Hemoptysis - Diagnosis and Management Summary
DEFINITION: Expectoration of blood from lower respiratory tract
• Airway: bronchitis, bronchiectasis, malignancy (usually primary lung CA), trauma (incl. foreign body)
• Pulmonary parenchyma: infection (PNA, abscess, TB, aspergilloma), ANCA-associated vasculitis (GPA), immune-complex mediated vasculitis (SLE, cryo, HSP), Goodpasture syndrome (anti-GBM), drug-induced vasculitis (cocaine, PTU, TNFi), coagulopathy, endometriosis, inhalation injury, sarcoid
• Pulmonary vascular: PE, CHF, mitral regurgitation, bronchovascular fistula, aneurysm, AVM
1) Consider other sources (GI or nasopharyngeal)
2) CXR (most important), CBC/coags, UA (screen for vascultits), sputum Cx, CT chest (if stable)
3) In select pts: NT-proBNP (if CHF on ddx), ESR/CRP, C3/C4, ANA, ANCA, anti-GBM, APLA (anti-cardiolipin, beta-2 GP1, LA), IGRA/AFB to r/o TB, D-dimer (if PE on ddx)

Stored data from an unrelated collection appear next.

Lemma toy_carried : carried (pl_relay_url toy_plan) /\ carried (pl_new_token toy_plan).
Proof. split; (split; [vm_compute; reflexivity|]; split; vm_compute; discriminate). Qed.

Lemma rotated_credential_wins_witness :
  exists d' c b' r, commit_relay_rotation toy_plan 2000 toy_phone = (d', Ok c) /\ rc_published_epoch c = 100
    /\ core_apply_sync_record (J := FriendCards.toy_json) 700 toy_settings_record 600 MeshReceive.empty_store = (b', Ok r)
    /\ relay_credential_setting b' = Some (mk_endpoint (str "https://relay.example") toy_new_token).
Proof.
  destruct (rotated_credential_wins (J := FriendCards.toy_json) toy_plan 2000 toy_phone (proj1 toy_carried) (proj2 toy_carried)) as (d' & c & entry & Hc & _ & Hset & _ & He & _ & _ & Hsib).
  - vm_compute. discriminate.
  - split; [vm_compute; discriminate|vm_compute; reflexivity].
  - assert (entry = toy_entry) as ->.
    { pose proof (f_equal (fun o => core_sync_get_setting SYNC_RELAY_CREDENTIAL_SETTING_KEY (ld_mesh (rt_link o.1))) Hc) as H.
      change (core_sync_get_setting SYNC_RELAY_CREDENTIAL_SETTING_KEY (ld_mesh (rt_link (commit_relay_rotation toy_plan 2000 toy_phone).1))
              = core_sync_get_setting SYNC_RELAY_CREDENTIAL_SETTING_KEY (ld_mesh (rt_link d'))) in H.
      rewrite Hset in H. vm_compute in H. injection H as <-. vm_compute. reflexivity. }
    assert (rc_published_epoch c = 100) as Hn by (rewrite <- He; reflexivity).
    destruct (Hsib 700 toy_settings_record [] [] 600 MeshReceive.empty_store) as (b' & r & Hb & _ & Hr).
    + reflexivity.
    + vm_compute. reflexivity.
    + constructor.
    + reflexivity.
    + intros roster H. discriminate H.
    + rewrite Hn. vm_compute. discriminate.
    + rewrite Hn. vm_compute. reflexivity.
    + exists d', c, b', r. split; [exact Hc|]. split; [exact Hn|]. split; [exact Hb|exact Hr].
Defined.
End examples.
(** * Constant tracking for OTBN general-purpose registers

    A shallow embedding of [hw/ip/otbn/util/shared/constants.py]: the
    [ConstantContext] class (a dictionary from register names to known
    integer values) and its per-instruction transfer function
    [update_insn], followed by the properties of the embedding.

    Python integers are unbounded, hence [Z].  A Python [dict] with string
    keys is a [gmap string Z]; iteration order over a dict never influences
    the results below, which is why the extensional map is adequate.
    [ConstantContext] objects are mutable and are handled by reference, so
    they live in an explicit object store and every method is a store
    transformer that may raise. *)

From Stdlib Require Import ZArith.
From stdpp Require Import gmap strings list fin_maps pretty.

Set Warnings "-clear-no-such-hyp".

Local Open Scope string_scope.
Local Open Scope list_scope.

Abbreviation dict := (gmap string Z).

(** ** Exceptions and the two monads *)

(** [AssertionError] and [KeyError] are the exceptions the source can raise
    ([assert], and subscripting a dict with a missing key).  [NoSuchObject]
    has no Python counterpart: it is what a method of the model answers on a
    reference that was never allocated, which Python rules out by
    construction. *)
Inductive exn : Type :=
| AssertionError
| KeyError (key : string)
| NoSuchObject.

Inductive result (A : Type) : Type :=
| Ok (a : A)
| Raise (e : exn).
Arguments Ok {A} a.
Arguments Raise {A} e.

#[global] Instance result_ret : MRet result := λ A a, Ok a.

#[global] Instance result_bind : MBind result := λ A B k c,
  match c with
  | Ok a => k a
  | Raise e => Raise e
  end.

(** References to [ConstantContext] objects are indices in the store.  The
    store holds, for each object, its [values] dictionary: [__init__] stores
    a copy of its argument, so no dictionary is ever shared between two
    objects and the dictionaries themselves need no separate addresses. *)
Abbreviation ref := nat.
Abbreviation Heap := (list dict).
(** * TC.py: a single-tape Turing machine engine and a Caesar cipher

    Shallow embedding of [src/TC.py].  The class [TuringMachine] becomes a
    record whose methods are functions that take the object and return the
    mutated object next to the returned value (explicit state passing).
    Python's unbounded [int] is [Z], a Python [str] is a [string], the tape
    (a Python list of one-symbol strings) is a [list string], the
    accept-state [set] is a [gset string] and the transition [dict], keyed
    by [(state, symbol)] tuples, is a [gmap].  A call that can raise
    returns a [result] (the engine) or an [option] (the cipher); loops are
    fixpoints, with fuel where the source has a [while].  Characters are
    8-bit [ascii]: the cipher treats every character outside A-Z alike. *)

From Stdlib Require Import ZArith Ascii String.
From stdpp Require Import gmap strings list.

Local Open Scope Z_scope.

(** ** Python runtime pieces used by the engine *)

(** The only exception the engine can raise: a list index out of range. *)
Inductive exn : Type := IndexError.

(** Outcome of a call: a returned value or a raised exception. *)
Inductive result (A : Type) : Type :=
  | Return (a : A)
  | Raise (e : exn).
Arguments Return {A} a.
Arguments Raise {A} e.

(** [l[i]] on a Python list: a negative index counts from the end, and an
    index outside [-len(l) .. len(l)-1] raises (here: [None]). *)
Definition py_getitem (l : list string) (i : Z) : option string :=
  if 0 <=? i then l !! Z.to_nat i
  else if - Z.of_nat (length l) <=? i then l !! Z.to_nat (Z.of_nat (length l) + i)
  else None.
Lemma same_reading_cash_flow (p p' : Project) :
  same_reading p p' -> project_cash_flow p = project_cash_flow p'.
Proof.
  intros (A1 & A2 & A3 & A4 & A5 & A6 & A7 & A8).
  unfold project_cash_flow. rewrite A1, A2, A3, A5, A6, A7, A8. reflexivity.
Qed.

Lemma same_reading_material (self : t) (p p' : Project) :
  same_reading p p' -> project_material_cost self p = project_material_cost self p'.
Proof.
  intros (A1 & A2 & A3 & A4 & A5 & _).
  unfold project_material_cost. rewrite A1, A2, A3, A5. reflexivity.
Qed.

Lemma has_column_false (col : Project -> option Q) (df : list entry) :
  has_column col df = false -> Forall (fun e => col (fields e) = None) df.
Proof.
  unfold has_column. induction df as [|e df IH]; cbn [existsb]; [constructor|].
  intros H. apply orb_false_iff in H as [He Hdf].
  constructor; [|apply IH, Hdf].
  apply bool_decide_eq_false in He. destruct (col (fields e)); [|reflexivity].
  exfalso. apply He. eauto.
Qed.

Lemma same_rows_refl (df : list entry) : same_rows df df.
Proof.
  apply Forall_Forall2_diag, Forall_forall. intros e _.
  repeat split.
Qed.

Lemma same_rows_trans (a b c : list entry) :
  same_rows a b -> same_rows b c -> same_rows a c.
Proof.
  unfold same_rows. intros H. revert c.
  induction H as [|x y a b (X1 & X2 & X3 & X4) _ IH]; intros c Hc.
  - inversion Hc. constructor.
  - inversion Hc as [|y' z b' c' (Y1 & Y2 & Y3 & Y4) Hbc]; subst.
    constructor; [|apply IH, Hbc].
    split; [congruence|]. split; [congruence|]. split; [congruence|].
    eapply same_reading_trans; eassumption.
Qed.

Lemma ensure_one_column (col : Project -> option Q) (set : entry -> entry)
    (df : list entry) :
  (forall e, col (fields e) = None ->
     ID e = ID (set e) /\ delivery_month e = delivery_month (set e)
     /\ month_count e = month_count (set e)
     /\ same_reading (fields e) (fields (set e))) ->
  same_rows df (if has_column col df then df else map set df).
Proof.
  intros Hset. destruct (has_column col df) eqn:E; [apply same_rows_refl|].
  apply has_column_false in E. unfold same_rows.
  induction E as [|e df He _ IH]; cbn [map]; constructor; [|exact IH].
  apply Hset, He.
Qed.

Lemma ensure_same_rows (df : list entry) :
  same_rows df (ensure_columns_compatibility df).
Proof.
  unfold ensure_columns_compatibility.
  eapply same_rows_trans; [|eapply same_rows_trans].
  - apply (ensure_one_column first_payment_ratio (set_first_payment_ratio 50)).
    intros e He. repeat split. cbn. rewrite He. reflexivity.
  - apply (ensure_one_column second_payment_ratio (set_second_payment_ratio 40)).
    intros e He. repeat split. cbn. rewrite He. reflexivity.
  - apply (ensure_one_column final_payment_ratio (set_final_payment_ratio 10)).
    intros e He. repeat split. cbn. rewrite He. reflexivity.
Qed.
(** *** [validateConfig] *)

Lemma missingVars_In (required : list string) (env : ProcessEnv) (v : string) :
  In v (missingVars required env) <-> In v required /\ is_set env v = false.
Proof.
  unfold missingVars, is_set. rewrite filter_In, negb_true_iff. reflexivity.
Qed.

Lemma missingVars_nil (required : list string) (env : ProcessEnv) :
  missingVars required env = [] <-> all_set env required = true.
Proof.
  unfold missingVars, all_set, is_set.
  induction required as [|k required IH]; cbn [List.filter forallb].
  - split; reflexivity.
  - destruct (truthy (env !! k)); cbn [negb andb].
    + exact IH.
    + split; discriminate.
Qed.

(** C7: the validation pass throws exactly when some required variable is
    not set, its message lists every such name of the list, in order and
    joined by commas, and it returns normally when all of them are set.  For
    the list of the source: the base URL alone is reported when it is unset. *)
Theorem validateConfig_spec (env : ProcessEnv) :
  validateConfig env
  = (if is_set env "REACT_APP_API_BASE_URL" then Return tt
     else Throw (new_Error
            ("Missing required environment variables: REACT_APP_API_BASE_URL" +:+ LF +:+
             "Please check your .env file and ensure all required variables are set."))) /\
  missingVars requiredVars env
  = (if is_set env "REACT_APP_API_BASE_URL" then [] else [ "REACT_APP_API_BASE_URL" ]) /\
  (forall required,
      validateConfig_for required env
      = (if all_set env required then Return tt
         else Throw (new_Error
                ("Missing required environment variables: " +:+
                 join ", " (missingVars required env) +:+ LF +:+
                 "Please check your .env file and ensure all required variables are set."))) /\
      (forall v, In v (missingVars required env)
                 <-> In v required /\ is_set env v = false)).
Proof.
  split; [|split; [|intros required; split]].
  - unfold validateConfig, validateConfig_for, requiredVars, missingVars, is_set.
    cbn [List.filter]. destruct (truthy (env !! "REACT_APP_API_BASE_URL")); reflexivity.
  - unfold requiredVars, missingVars, is_set. cbn [List.filter].
    destruct (truthy (env !! "REACT_APP_API_BASE_URL")); reflexivity.
  - unfold validateConfig_for.
    destruct (all_set env required) eqn:Hall.
    + apply missingVars_nil in Hall. rewrite Hall. reflexivity.
    + destruct (missingVars required env) as [|k l] eqn:Hm.
      * apply missingVars_nil in Hm. congruence.
      * reflexivity.
  - intros v. apply missingVars_In.
Qed.

(** Two of three required names missing: both are reported. *)
Example validateConfig_reports_all_missing :
  validateConfig_for [ "A"; "B"; "C" ] {[ "B" := "set" ]}
  = Throw (new_Error
       ("Missing required environment variables: A, C" +:+ LF +:+
        "Please check your .env file and ensure all required variables are set.")).
Proof. vm_compute. reflexivity. Qed.

End EnvCorrect.

(** ** The development proxy *)

Module ProxyCorrect.
Import JS JSFacts Proxy.





End ProxyCorrect.

(** ** The API client *)

Module ClientCorrect.
Import JS JSFacts Client.
(** On a well-shaped prefix the handler's count,
    [parseInt(numericPrefix || '1', 10)], is the specification's. *)
Lemma count_is_countSpec (prefix : string) :
  prefixOk prefix = true ->
  Input.parseInt (if String.eqb prefix "" then "1" else prefix)
  = Some (countSpec prefix).
Proof.
  intros Hok. destruct (String.eqb_spec prefix "") as [->|Hne]; [reflexivity|].
  destruct (parseInt_prefix prefix Hok Hne) as (n & Hn & Hge).
  unfold countSpec. rewrite Hn. f_equal. lia.
Qed.

(** The handler keeps the prefix well shaped on every key that is not
    [Escape]. *)
Lemma allDigits_app (s : string) (c : ascii) :
  allDigits s = true -> Input.isDigit c = true -> allDigits (s ++ String c "") = true.
Proof.
  induction s as [|d r IH]; simpl; intros Hs Hc; [by rewrite Hc|].
  apply andb_true_iff in Hs as [-> Hr]. by apply IH.
Qed.

Lemma test_1_9_digit (c : ascii) :
  Input.test_1_9 (String c "") = true -> Input.isDigit c = true.
Proof.
  unfold Input.test_1_9, Input.isDigit. intros H.
  apply andb_true_iff in H as [Hlo Hhi]. apply Nat.leb_le in Hlo.
  rewrite Hhi, andb_true_r. apply Nat.leb_le. lia.
Qed.

Lemma prefixOk_app (prefix : string) (c : ascii) :
  prefixOk prefix = true ->
  Input.isDigit c = true ->
  (prefix = "" -> Input.test_1_9 (String c "") = true) ->
  prefixOk (prefix ++ String c "") = true.
Proof.
  destruct prefix as [|d r]; intros Hok Hc Hfirst.
  - change (Input.test_1_9 (String c "") && true = true).
    rewrite Hfirst; done.
  - change (Input.test_1_9 (String d "") && allDigits (r ++ String c "") = true).
    change (Input.test_1_9 (String d "") && allDigits r = true) in Hok.
    apply andb_true_iff in Hok as [-> Hr]. by apply allDigits_app.
Qed.

Lemma prefixOk_normalKey (key : string) (count : option Z) (h : Input.t) :
  prefixOk (Input.numericPrefix h) = true ->
  prefixOk (Input.numericPrefix (Keys.normalKey key count h)) = true.
Proof.
  intros Hok. unfold Keys.normalKey.
  destruct (Input.test_1_9 key && _) eqn:H19.
  { apply andb_true_iff in H19 as [H19 _].
    destruct key as [|c [|? ?]]; try discriminate H19.
    apply prefixOk_app; auto using test_1_9_digit. }
  destruct (Input.test_0 key && _ && _) eqn:H0.
  { apply andb_true_iff in H0 as [H0 Hne]. apply andb_true_iff in H0 as [H0 _].
    apply String.eqb_eq in H0 as ->.
    apply prefixOk_app; [done|done|].
    intros E. cbn [Input.numericPrefix Input.set_numericPrefix] in Hne.
    rewrite E in Hne. discriminate Hne. }
  destruct (Input.includes _ key && String.eqb (Input.commandBuffer h) "");
    [done|].
  destruct h as [act md buf pre tgt idx q ls].
  cbn [Input.numericPrefix Input.commandBuffer Input.set_commandBuffer
       Input.set_buffers Input.queueCommand Input.set_commandQueue
       Input.commandQueue Input.active Input.mode Input.targetTypingPhrase
       Input.currentTypingIndex Input.actionListeners] in *.
  repeat (case_innermost;
          cbn [Input.numericPrefix Input.commandBuffer Input.set_commandBuffer
               Input.set_buffers Input.queueCommand Input.set_commandQueue
               Input.commandQueue Input.active Input.mode
               Input.targetTypingPhrase Input.currentTypingIndex
               Input.actionListeners]);
    done.
Qed.



(** C6.  Where the code departs from the specification: a different
    operator key
    pressed while an operator is pending is a key that matches nothing,
    yet the handler returns with the game exactly as it was.  The pending
    operator and the numeric prefix are kept and nothing is queued, so no
    [CLEAR_BUFFER] is sent. *)
Theorem other_operator_keeps_pending (g : Game.t) (pending k : string) :
  In pending ["d"; "c"; "y"] ->
  In k ["d"; "c"; "y"] ->
  k <> pending ->
  Input.commandBuffer (Game.inputHandler g) = pending ->
  Keys._handleNormalMode k g = Game.Ok g.
Proof.
  intros Hp Hk Hne Hbuf.
  destruct g as [h pl ps go lc cs csn psn tr].
  destruct h as [act md buf pre tgt idx q ls]. cbn in Hbuf. subst buf.
  cbn in Hp, Hk.
  destruct Hp as [<-|[<-|[<-|[]]]]; destruct Hk as [<-|[<-|[<-|[]]]];
    try congruence; reflexivity.
Qed.

Lemma other_operator_keeps_pending_witness :
  Keys._handleNormalMode "c"
    (Game.new (Input.set_buffers "d" "3" Input.new) fresh_player)
  = Game.Ok (Game.new (Input.set_buffers "d" "3" Input.new) fresh_player).
Proof.
  apply (other_operator_keeps_pending
           (Game.new (Input.set_buffers "d" "3" Input.new) fresh_player) "d" "c").
  - simpl. left. reflexivity.
  - simpl. right. left. reflexivity.
  - discriminate.
  - reflexivity.
Defined.

(** ** The game-mode state machine *)

Lemma errors_emit (e : Game.Effect) (g : Game.t) :
  errors (Game.emit e g)
  = (errors g ++ match e with Game.console_error m => [m] | _ => [] end)%list.
Proof.
  unfold errors. cbn [Game.emit Game.trace]. rewrite omap_app.
  by destruct e.
Qed.

Lemma errors_emit_other (e : Game.Effect) (g : Game.t) :
  (forall m, e <> Game.console_error m) -> errors (Game.emit e g) = errors g.
Proof.
  intros He. rewrite errors_emit. destruct e; rewrite ?app_nil_r; try done.
  by destruct (He message).
Qed.

(** Entering and leaving a state logs no error. *)
Lemma errors_enter (s : Game.StateObj) (params : Game.Params) (g : Game.t) :
  errors (Game.enter s params g) = errors g.
Proof.
  destruct s; cbn [Game.enter];
    repeat first
      [ rewrite errors_emit_other by discriminate
      | progress change (errors (Game.input ?f ?g)) with (errors g)
      | progress change (errors (Game.set_enemies ?f ?g)) with (errors g)
      | progress change (errors (Game.set_gameOver ?f ?g)) with (errors g)
      | progress change (errors (Game.set_levelComplete ?f ?g)) with (errors g) ];
    reflexivity.
Qed.

Lemma errors_exit (s : Game.StateObj) (g : Game.t) :
  errors (Game.exit s g) = errors g.
Proof.
  destruct s; cbn [Game.exit];
    repeat first
      [ rewrite errors_emit_other by discriminate
      | progress change (errors (Game.input ?f ?g)) with (errors g)
      | progress change (errors (Game.set_enemies ?f ?g)) with (errors g) ];
    reflexivity.
Qed.

Lemma current_enter (s : Game.StateObj) (params : Game.Params) (g : Game.t) :
  Game.currentState (Game.enter s params g) = Game.currentState g
  /\ Game.currentStateName (Game.enter s params g) = Game.currentStateName g.
Proof. by destruct s. Qed.

(** The keys of [this.states] are the six mode names. *)
Lemma states_lookup (name : string) (s : Game.StateObj) :
  Game.states !! name = Some s <->
  In (name, s)
     [ ("MENU", Game.MenuState); ("LOADING", Game.LoadingState);
       ("PLAYING", Game.PlayingState); ("PAUSED", Game.PausedState);
       ("GAME_OVER", Game.GameOverState);
       ("LEVEL_COMPLETE", Game.LevelCompleteState) ].
Proof.
  unfold Game.states. rewrite <- elem_of_list_to_map, list_elem_of_In; [done|].
  apply (bool_decide_unpack _). by vm_compute.
Qed.

Lemma states_MENU : Game.states !! "MENU" = Some Game.MenuState.
Proof. apply states_lookup. cbn. auto. Qed.

(** An own key of [this.states] is found before any inherited name. *)
Lemma statesAt_own (name : string) (s : Game.StateObj) :
  Game.states !! name = Some s -> Game.statesAt name = Some s.
Proof. unfold Game.statesAt. by intros ->. Qed.

Lemma statesAt_MENU : Game.statesAt "MENU" = Some Game.MenuState.
Proof. apply statesAt_own, states_MENU. Qed.

(** What [this.states[name]] finds: a state under its own key, the
    inherited member under an inherited name, nothing otherwise. *)
Lemma statesAt_cases (name : string) :
  match Game.states !! name with
  | Some s => Game.statesAt name = Some s
  | None =>
      if inherited name
      then Game.statesAt name = Some (Game.Inherited name)
      else Game.statesAt name = None
  end.
Proof.
  unfold Game.statesAt. destruct (Game.states !! name); [done|].
  by destruct (inherited name).
Qed.

(** [switchTo] on a name under which [this.states] finds something. *)
Lemma switchTo_known (name : string) (s : Game.StateObj)
    (params : Game.Params) (g : Game.t) :
  Game.statesAt name = Some s ->
  exists g',
    Game.switchTo name params g = Game.Ok g'
    /\ Game.currentStateName g' = Some name
    /\ Game.currentState g' = Some s
    /\ errors g' = errors g.
Proof.
  intros Hs. unfold Game.switchTo. rewrite Hs. cbn [Game.bind]. rewrite Hs.
  eexists. split; [reflexivity|].
  destruct (current_enter s params
              (Game.set_current s name
                 match Game.currentState
                         match Game.currentStateName g with
                         | Some current =>
                             if negb (String.eqb current "")
                                && negb (String.eqb current name)
                             then Game.set_previousStateName (Some current) g
                             else g
                         | None => g
                         end
                 with
                 | Some old =>
                     Game.exit old
                       match Game.currentStateName g with
                       | Some current =>
                           if negb (String.eqb current "")
                              && negb (String.eqb current name)
                           then Game.set_previousStateName (Some current) g
                           else g
                       | None => g
                       end
                 | None =>
                     match Game.currentStateName g with
                     | Some current =>
                         if negb (String.eqb current "")
                            && negb (String.eqb current name)
                         then Game.set_previousStateName (Some current) g
                         else g
                     | None => g
                     end
                 end)) as [-> ->].
  split; [done|]. split; [done|].
  rewrite errors_enter.
  change (errors (Game.set_current ?a ?b ?g)) with (errors g).
  destruct (Game.currentStateName g) as [current|];
    [destruct (negb _ && negb _)|];
    cbn [Game.currentState Game.set_previousStateName];
    destruct (Game.currentState g); by rewrite ?errors_exit.
Qed.

(** C8.  Where the code departs from the specification.  A request that
    names one of the six keys of [this.states] enters that state and
    logs no error: the fallback is not taken.  A request that names
    anything else is meant to log the anomaly and fall back to the menu,
    and for a name that [Object.prototype] does not provide it does: it
    logs exactly once with [console.error] and then behaves as the
    request [switchTo('MENU', {})], which enters the Menu state.  But
    under a name inherited from [Object.prototype], such as
    [constructor], [this.states[stateName]] finds the inherited member:
    the test for an unknown state fails, nothing is logged, there is no
    fallback, and the member, which is not a state and has no [enter],
    becomes the current state. *)
Theorem switchTo_takes_inherited_name_for_a_state (name : string)
    (params : Game.Params) (g : Game.t) :
  exists g',
    Game.switchTo name params g = Game.Ok g'
    /\ match Game.states !! name with
       | Some s =>
           Game.currentStateName g' = Some name
           /\ Game.currentState g' = Some s
           /\ errors g' = errors g
       | None =>
           if inherited name
           then
             Game.currentStateName g' = Some name
             /\ Game.currentState g' = Some (Game.Inherited name)
             /\ errors g' = errors g
             /\ (forall params' g0, Game.enter (Game.Inherited name) params' g0 = g0)
           else
             Game.switchTo name params g
             = Game.switchTo "MENU" Game.noParams
                 (Game.emit (Game.console_error (Game.unknownStateMessage name)) g)
             /\ Game.currentStateName g' = Some "MENU"
             /\ Game.currentState g' = Some Game.MenuState
             /\ errors g' = (errors g ++ [Game.unknownStateMessage name])%list
       end.
Proof.
  pose proof (statesAt_cases name) as Hat.
  destruct (Game.states !! name) as [s|] eqn:Hs.
  - destruct (switchTo_known name s params g Hat) as (g' & Hg' & Hn & Hc & He).
    exists g'. eauto 6.
  - destruct (inherited name) eqn:Hin.
    + destruct (switchTo_known name (Game.Inherited name) params g Hat)
        as (g' & Hg' & Hn & Hc & He).
      exists g'. repeat split; done.
    + destruct (switchTo_known "MENU" Game.MenuState Game.noParams
                  (Game.emit (Game.console_error (Game.unknownStateMessage name)) g)
                  statesAt_MENU) as (g' & Hg' & Hn & Hc & He).
      assert (Game.switchTo name params g
              = Game.switchTo "MENU" Game.noParams
                  (Game.emit (Game.console_error (Game.unknownStateMessage name)) g))
        as Heq.
      { unfold Game.switchTo at 1. rewrite Hat, statesAt_MENU. cbn [Game.bind].
        unfold Game.switchTo. rewrite statesAt_MENU. reflexivity. }
      exists g'. rewrite Heq, He, errors_emit. eauto 6.
Qed.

MASSIVE HEMOPTYSIS (>500mL/day or >100mL/hr) is a life-threatening emergency with mortality rate 50-80%. Source is often arterial. Asphyxiation NOT exsanguination is mechanism of death.
1) Control airway: STAT RICU consult (x63333); consider bronchoscopic intubation; use largest ET-tube (>8mm) possible
2) LIE PATIENT ON SIDE WHERE BLEEDING IS SUSPECTED (preserve gas exchange in unaffected lung)
Call IP→bronch to localize bleeding source to lobe/segment and treat (topical vasoconstriction, coagulant, electrocautery, laser, balloon tamponade);
Call IR→CTA (embolization of bleeding site); correct coagulopathy
Consider c/s thoracic surgery. Consider pulse dose methylprednisolone if vasculitis is suspected cause.